Longwell proposes that Democrats need to present bold, aspirational policies to regain voter trust, contrasting Trump's simplistic and often misleading promises.
Sarah Longwell [23:48]: "They need kind of big, bold things now... Instead of arguing over different modes of how you might tweak the health care system."
Timestamp: 26:51 - 48:49
The episode features audio clips from focus groups consisting of 2024 Trump voters who are dissatisfied with his administration. These voters express frustration over unmet economic promises, increased tariffs, and policies perceived as harmful to various communities, including minority groups and individuals with autism.
Focus Group Participant [41:42]: "Everyone else has mentioned, it's nothing that we had hoped for by voting for him.

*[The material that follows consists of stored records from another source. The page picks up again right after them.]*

Lemma chaser_tick_pair w :
  (chaserIndex (chaser_tick hz w), chaserDir (chaser_tick hz w)) =
    chaser_update (chaserIndex w, chaserDir w).
Proof.
  unfold chaser_tick. rewrite chaser_runChaserStep.
  unfold chaser_due, xTaskGetTickCount.
  change (tickCount (set_tickCount ?t w)) with t.
  change (lastStepTick (set_tickCount ?t w)) with (lastStepTick w).
  rewrite wrap32_add_sub, wrap32_small by apply msToTicks_range.
  rewrite Z.leb_refl. reflexivity.
Qed.

Lemma chaser_tick_iter n : forall w,
  (chaserIndex (Nat.iter n (chaser_tick hz) w),
   chaserDir (Nat.iter n (chaser_tick hz) w)) =
    Nat.iter n chaser_update (chaserIndex w, chaserDir w).
Proof.
  induction n as [| n IH]; intros w; [reflexivity |].
  simpl. rewrite chaser_tick_pair, IH. reflexivity.
Qed.

Lemma chaser_ok_cases w :
  chaser_ok w ->
  In (chaserIndex w, chaserDir w)
    [(0, 1); (1, 1); (2, 1); (3, 1); (4, 1); (5, 1); (6, 1);
     (7, -1); (6, -1); (5, -1); (4, -1); (3, -1); (2, -1); (1, -1)].
Proof.
  unfold chaser_ok, NUM_LEDS. intros (Hi & Hd & H0 & HN).
  assert (Hc : chaserIndex w = 0 \/ chaserIndex w = 1 \/ chaserIndex w = 2 \/
               chaserIndex w = 3 \/ chaserIndex w = 4 \/ chaserIndex w = 5 \/
               chaserIndex w = 6 \/ chaserIndex w = 7) by lia.
  destruct Hd as [Hd | Hd]; rewrite Hd in *;
    repeat (destruct Hc as [Hc | Hc]; [rewrite Hc in *; simpl; try lia; tauto |]);
    rewrite Hc in *; simpl; try lia; tauto.
Qed.

(** X6. From any reachable chaser position, taking every chaser step as soon
    as it is due, the chaser visits every position of the strip, the last
    one included, within 2 (NUM_LEDS - 1) = 14 steps, and after exactly 14
    steps index and direction are back where they were. *)
Theorem chaser_sweeps_and_is_periodic (w : World) :
  chaser_ok w ->
  chaserIndex (Nat.iter 14 (chaser_tick hz) w) = chaserIndex w /\
  chaserDir (Nat.iter 14 (chaser_tick hz) w) = chaserDir w /\
  (forall k, 0 <= k <= NUM_LEDS - 1 ->
     exists n, (n < 14)%nat /\ chaserIndex (Nat.iter n (chaser_tick hz) w) = k).
Proof.
  intros Hok. apply chaser_ok_cases in Hok.
  assert (Hper : Nat.iter 14 chaser_update (chaserIndex w, chaserDir w)
                 = (chaserIndex w, chaserDir w)).
  { repeat (destruct Hok as [Hok | Hok];
            [rewrite <- Hok; vm_compute; reflexivity |]).
    destruct Hok. }
  pose proof (chaser_tick_iter 14 w) as E. rewrite Hper in E.
  injection E as Ei Ed. split; [exact Ei |]. split; [exact Ed |].
  intros k Hk. unfold NUM_LEDS in Hk.
  assert (Hvis : exists n, (n < 14)%nat /\
                   fst (Nat.iter n chaser_update (chaserIndex w, chaserDir w)) = k).
  { assert (Hc : k = 0 \/ k = 1 \/ k = 2 \/ k = 3 \/ k = 4 \/ k = 5 \/
                 k = 6 \/ k = 7) by lia.
    assert (Hall : forall p,
              In p [(0, 1); (1, 1); (2, 1); (3, 1); (4, 1); (5, 1); (6, 1);
                    (7, -1); (6, -1); (5, -1); (4, -1); (3, -1); (2, -1); (1, -1)] ->
              forallb
                (fun k => existsb
                            (fun n => fst (Nat.iter n chaser_update p) =? k)
                            (seq 0 14))
                [0; 1; 2; 3; 4; 5; 6; 7] = true).
    { intros p Hp.
      repeat (destruct Hp as [Hp | Hp]; [rewrite <- Hp; vm_compute; reflexivity |]).
      destruct Hp. }
    specialize (Hall _ Hok). rewrite forallb_forall in Hall.
    assert (Hin : In k [0; 1; 2; 3; 4; 5; 6; 7]).
    { simpl. lia. }
    specialize (Hall k Hin). apply existsb_exists in Hall.
    destruct Hall as (n & Hn & Hkn). exists n. split.
    - apply in_seq in Hn. lia.
    - apply Z.eqb_eq. exact Hkn. }
  destruct Hvis as (n & Hn & Hkn). exists n. split; [exact Hn |].
  pose proof (chaser_tick_iter n w) as En. rewrite <- En in Hkn. exact Hkn.
Qed.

I feel that we were lied to."
Longwell and Weigel discuss how this discontent does not translate into support for the Democratic candidate, Kamala Harris, with many voters either considering not voting or supporting third-party candidates instead.
Sarah Longwell [43:00]: "Nobody said they would... it's not a bottom falling out, and that is not a boy."
Timestamp: 49:50 - 56:51
Weigel explores why Democrats have been less aggressive in attacking Trump's actions compared to their initial term. He attributes this to Democrats' uncertainty about how to counter Trump's multifaceted agenda and new policy issues, such as his stance on transgender rights and executive overreach. The lack of a unified and confident response hampers their ability to mobilize opposition effectively.

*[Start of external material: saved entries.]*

(** Decide the tests of a table one after the other. *)
Ltac split_tests :=
  repeat match goal with
         | H : context [?a =? ?b] |- _ =>
             destruct (Z.eqb_spec a b);
             cbv beta iota in *; cbn [orb andb negb] in *; try lia
         | |- context [?a =? ?b] =>
             destruct (Z.eqb_spec a b);
             cbv beta iota in *; cbn [orb andb negb] in *; try lia
         | |- context [?a <? ?b] =>
             destruct (Z.ltb_spec a b);
             cbv beta iota in *; try lia
         end.

Lemma MakeDay_within_year (y m d : Z) :
  realDay y m d ->
  exists w, MakeDay y (m - 1) d = DayFromYear y + w
            /\ w = monthStart (m - 1) (DaysInYear y - 365) + d - 1
            /\ 0 <= w < DaysInYear y.
Proof.
  intros [Hm Hd]. unfold MakeDay.
  replace ((m - 1) / 12) with 0
    by (symmetry; apply Z.div_small; lia).
  rewrite (Z.mod_small (m - 1) 12) by lia.
  rewrite Z.add_0_r.
  exists (monthStart (m - 1) (DaysInYear y - 365) + d - 1).
  split; [ring | split; [reflexivity|]].
  unfold daysInMonth in Hd. unfold monthStart.
  destruct (DaysInYear_cases y) as [Hl | Hl]; rewrite Hl in *;
    split_tests; lia.
Qed.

Dave Weigel [51:55]: "They have not stuck their neck out... they're saying Republicans want to talk about that issue. But I want to talk about Medicaid."
Timestamp: 55:52 - 58:XX
Longwell suggests that despite the challenges, there are opportunities for Democrats to capitalize on voter frustration with Trump by addressing corruption and executive overreach more directly. However, both she and Weigel acknowledge the difficulty in transitioning from defensive to offensive strategies without a clear and compelling counter-narrative.

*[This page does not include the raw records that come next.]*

(** * Mean-reversion backtest: factor transform, pipeline and rebalancing

    A shallow embedding of the zipline notebook
    (MeanReversion.compute, compute_factors, before_trading_start,
    rebalance, exec_trades, initialize) and of the column relabelling of
    the alphalens notebook, with the properties the specification states
    and further properties read off the code.

    Numbers are IEEE-754 binary64 values, as in numpy: Rocq's primitive
    floats.  The pandas reductions (DataFrame.mean, DataFrame.std) and the
    zipline ranking filters (Factor.rank/top/bottom) are library code; their
    documented behaviour is written out next to the notebook code that
    calls them. *)

From Stdlib Require Import ZArith Floats Uint63 Lia Bool String Sorted Permutation.
From Stdlib Require Ascii Decimal DecimalString.
From stdpp Require Import base option list strings gmap sets.

Set Warnings "-inexact-float".

(* ===================================================================== *)
(** * Python values: exceptions and results *)
(* ===================================================================== *)

(** Exceptions that can reach the caller.  [EngineError] stands for whatever
    exception type an external library raises. *)
Inductive PyExn : Type :=
  | IndexError
  | ValueError
  | EngineError (code : nat).

Inductive result (A : Type) : Type :=
  | Ok (a : A)
  | Raise (e : PyExn).
Arguments Ok {A} a.
Arguments Raise {A} e.

Definition rbind {A B} (r : result A) (k : A -> result B) : result B :=
  match r with
  | Ok a => k a
  | Raise e => Raise e
  end.

(* ===================================================================== *)
(** * Algo settings (notebook cell "Settings") *)
(* ===================================================================== *)

Record Settings : Type := {
  MONTH : nat;
  N_LONGS : nat;
  N_SHORTS : nat;
  VOL_SCREEN : nat
}.

Definition YEAR (cfg : Settings) : nat := 12 * MONTH cfg.

Definition notebook_settings : Settings :=
  {| MONTH := 21; N_LONGS := 50; N_SHORTS := 50; VOL_SCREEN := 500 |}.

(* ===================================================================== *)
(** * numpy / pandas numerics on binary64 *)
(* ===================================================================== *)

Definition float_of_nat (n : nat) : float :=
  PrimFloat.of_uint63 (Uint63.of_Z (Z.of_nat n)).

Definition isna (x : float) : bool := PrimFloat.is_nan x.

(** A Series over a [RangeIndex]; a DataFrame as the rows of the 2-D array
    it was built from (row = trading day, column = asset). *)
Abbreviation Series := (list float).
Abbreviation DataFrame := (list (list float)).

Definition pd_DataFrame (values : list (list float)) : DataFrame := values.

Definition ncols (df : DataFrame) : nat :=
  match df with
  | [] => 0
  | r :: _ => length r
  end.

Definition rectangular (df : DataFrame) : Prop :=
  Forall (fun r => length r = ncols df) df.

Definition column (j : nat) (df : DataFrame) : list float :=
  map (fun r => List.nth j r PrimFloat.nan) df.

Definition columns (df : DataFrame) : list (list float) :=
  map (fun j => column j df) (seq 0 (ncols df)).

(** [ndarray.sum] along the rows: left-to-right accumulation. *)
Definition np_sum (xs : list float) : float :=
  fold_left PrimFloat.add xs 0%float.

(** [np.putmask(values, mask, 0)] with [mask = isna(values)]. *)
Definition fillna0 (xs : list float) : list float :=
  map (fun x => if isna x then 0%float else x) xs.

Definition count_notna (xs : list float) : nat :=
  length (filter (fun x => isna x = false) xs).

(** [nanops.nanmean], [skipna=True]: the sum of the values that are not
    NaN over their count; NaN when there is none. *)
Definition nanmean (xs : list float) : float :=
  let count := count_notna xs in
  if (count =? 0)%nat then PrimFloat.nan
  else (np_sum (fillna0 xs) / float_of_nat count)%float.

(** [nanops.nanvar]: [d = count - ddof]; NaN when [count <= ddof]; squared
    deviations [(avg - values) ** 2], masked entries put back to 0. *)
Definition nanvar (ddof : nat) (xs : list float) : float :=
  let count := count_notna xs in
  if (count <=? ddof)%nat then PrimFloat.nan
  else
    let avg := (np_sum (fillna0 xs) / float_of_nat count)%float in
    let sqr := map (fun x => if isna x then 0%float
                             else ((avg - x) * (avg - x))%float) xs in
    (np_sum sqr / (float_of_nat count - float_of_nat ddof))%float.

Definition nanstd (ddof : nat) (xs : list float) : float :=
  PrimFloat.sqrt (nanvar ddof xs).

(** pandas' default for [DataFrame.std]. *)
Definition default_ddof : nat := 1.

(** [df.mean()] and [df.std()]: one value per column (axis 0). *)
Definition df_mean (df : DataFrame) : Series := map nanmean (columns df).
Definition df_std (df : DataFrame) : Series := map (nanstd default_ddof) (columns df).

(** [df.iloc[-1]]: the last row; IndexError on an empty frame. *)
Definition iloc_last (df : DataFrame) : result Series :=
  match last df with
  | Some r => Ok r
  | None => Raise IndexError
  end.

(** Binary operation of two Series, aligned on the union of their range
    indexes; a label missing on one side is NaN there. *)
Definition series_binop (f : float -> float -> float) (a b : Series) : Series :=
  map (fun i => f (List.nth i a PrimFloat.nan) (List.nth i b PrimFloat.nan))
      (seq 0 (max (length a) (length b))).

Definition series_sub : Series -> Series -> Series := series_binop PrimFloat.sub.
Definition series_div : Series -> Series -> Series := series_binop PrimFloat.div.

(** [out[:] = values]: numpy broadcasts a length-1 value, copies an equal
    length one and raises ValueError otherwise. *)
Definition setitem_all (out : list float) (values : list float) : result (list float) :=
  if (length values =? length out)%nat then Ok values
  else match values with
       | [v] => Ok (repeat v (length out))
       | _ => Raise ValueError
       end.

(* ===================================================================== *)
(** * Mean Reversion Factor *)
(* ===================================================================== *)

Module MeanReversion.

(** The factor object: its class attributes. *)
Record t : Type := { inputs_window : nat; window_length : nat }.

Definition make (cfg : Settings) : t :=
  {| inputs_window := MONTH cfg; window_length := YEAR cfg |}.

(** [compute(self, today, assets, out, monthly_returns)]; the result is
    the content of [out] when the call returns. *)
Definition compute (self : t) (today : Z) (assets : list nat)
    (out : list float) (monthly_returns : list (list float)) : result (list float) :=
  let df := pd_DataFrame monthly_returns in
  rbind (iloc_last df) (fun latest =>
    setitem_all out (series_div (series_sub latest (df_mean df)) (df_std df))).

End MeanReversion.

(** ** The score as the specification words it *)

(** Arithmetic mean of the [N] values of a window. *)
Definition window_mean (w : list float) : float :=
  (np_sum w / float_of_nat (length w))%float.

(** Sum of squared deviations from the mean. *)
Definition sum_sq_dev (w : list float) : float :=
  np_sum (map (fun x => ((x - window_mean w) * (x - window_mean w))%float) w).

(** Sample standard deviation: denominator [N - 1]. *)
Definition sample_std (w : list float) : float :=
  PrimFloat.sqrt (sum_sq_dev w / (float_of_nat (length w) - 1))%float.

(** Population standard deviation: denominator [N]. *)
Definition population_std (w : list float) : float :=
  PrimFloat.sqrt (sum_sq_dev w / float_of_nat (length w))%float.

(** (latest - mean) / standard deviation. *)
Definition zscore (std : list float -> float) (w : list float) : float :=
  ((List.last w PrimFloat.nan - window_mean w) / std w)%float.


(* ===================================================================== *)
(** * zipline: ranking filters and the factor table *)
(* ===================================================================== *)

(** The order numpy sorts float64 by: [<], with NaN after everything. *)
Definition np_lt (a b : float) : bool :=
  (a <? b)%float || (isna b && negb (isna a)).

(** Stable argsort (numpy's mergesort kind), as insertion of the indices in
    increasing order, each one after the entries that are not greater. *)
Fixpoint insert_sorted (key : nat -> float) (i : nat) (l : list nat) : list nat :=
  match l with
  | [] => [i]
  | j :: l' => if np_lt (key i) (key j) then i :: l else j :: insert_sorted key i l'
  end.

Definition argsort (data : list float) : list nat :=
  fold_left (fun acc i => insert_sorted (fun k => List.nth k data PrimFloat.nan) i acc)
            (seq 0 (length data)) [].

Sarah Longwell [55:52]: "There is a lot of opportunity for Democrats to go on offense against this guy because voters are spooked."
Weigel concludes that while Democrats have avenues to challenge Trump's influence, they must develop coherent and assertive policy positions to resonate with voters who are increasingly disillusioned with the current administration.
The episode underscores a pivotal moment in American politics where traditional party lines are blurred, and voter dissatisfaction creates both challenges and opportunities. Trump's declining approval among his base reveals cracks in his support, yet the lack of a strong Democratic response leaves many voters without a clear alternative. The discussion highlights the necessity for the Democratic Party to innovate and articulate a bold vision to reclaim disenchanted voters and address pressing economic and social issues effectively.
Key Quotes:
Sarah Longwell [01:07]: "Donald Trump's falling approval ratings... almost a chunk of the nearly 50% of the country that voted for Trump aren't thrilled with him right now."
Dave Weigel [03:19]: "They don't have a theory of what the government looks like when they take over."
Sarah Longwell [10:32]: "You're just going to lie to people and say I can lower prices when I can't."
Dave Weigel [12:23]: "Your personal economic situation's not good."
Dave Weigel [51:55]: "They have not stuck their neck out... they're saying Republicans want to talk about that issue. But I want to talk about Medicaid."